## [What you are asked to do]
An exact copy of the lines from the one containing "Definition hasValidVirtualServerIP (vs" through the final line of the records is the only acceptable answer.

= = = = = = =

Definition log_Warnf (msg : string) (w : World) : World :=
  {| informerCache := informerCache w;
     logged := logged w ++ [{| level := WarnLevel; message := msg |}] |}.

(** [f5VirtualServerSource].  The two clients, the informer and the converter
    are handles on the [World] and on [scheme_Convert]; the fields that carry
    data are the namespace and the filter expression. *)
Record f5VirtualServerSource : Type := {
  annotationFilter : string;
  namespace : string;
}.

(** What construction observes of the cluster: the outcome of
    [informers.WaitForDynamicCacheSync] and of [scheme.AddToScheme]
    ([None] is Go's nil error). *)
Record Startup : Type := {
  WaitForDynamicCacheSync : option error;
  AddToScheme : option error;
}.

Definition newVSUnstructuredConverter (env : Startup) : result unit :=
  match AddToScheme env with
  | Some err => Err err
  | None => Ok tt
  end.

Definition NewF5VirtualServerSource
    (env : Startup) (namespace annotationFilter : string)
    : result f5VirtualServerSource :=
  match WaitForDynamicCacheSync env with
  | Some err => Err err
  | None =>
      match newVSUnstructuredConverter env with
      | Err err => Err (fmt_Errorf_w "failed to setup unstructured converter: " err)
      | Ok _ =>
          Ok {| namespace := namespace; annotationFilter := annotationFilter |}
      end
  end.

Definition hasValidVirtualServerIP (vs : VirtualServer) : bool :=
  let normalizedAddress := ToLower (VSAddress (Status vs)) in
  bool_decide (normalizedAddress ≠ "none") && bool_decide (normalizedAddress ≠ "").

= = = = = = =

## [Answer to the exercise]
Definition hasValidVirtualServerIP (vs : VirtualServer) : bool :=
  let normalizedAddress := ToLower (VSAddress (Status vs)) in
  bool_decide (normalizedAddress ≠ "none") && bool_decide (normalizedAddress ≠ "").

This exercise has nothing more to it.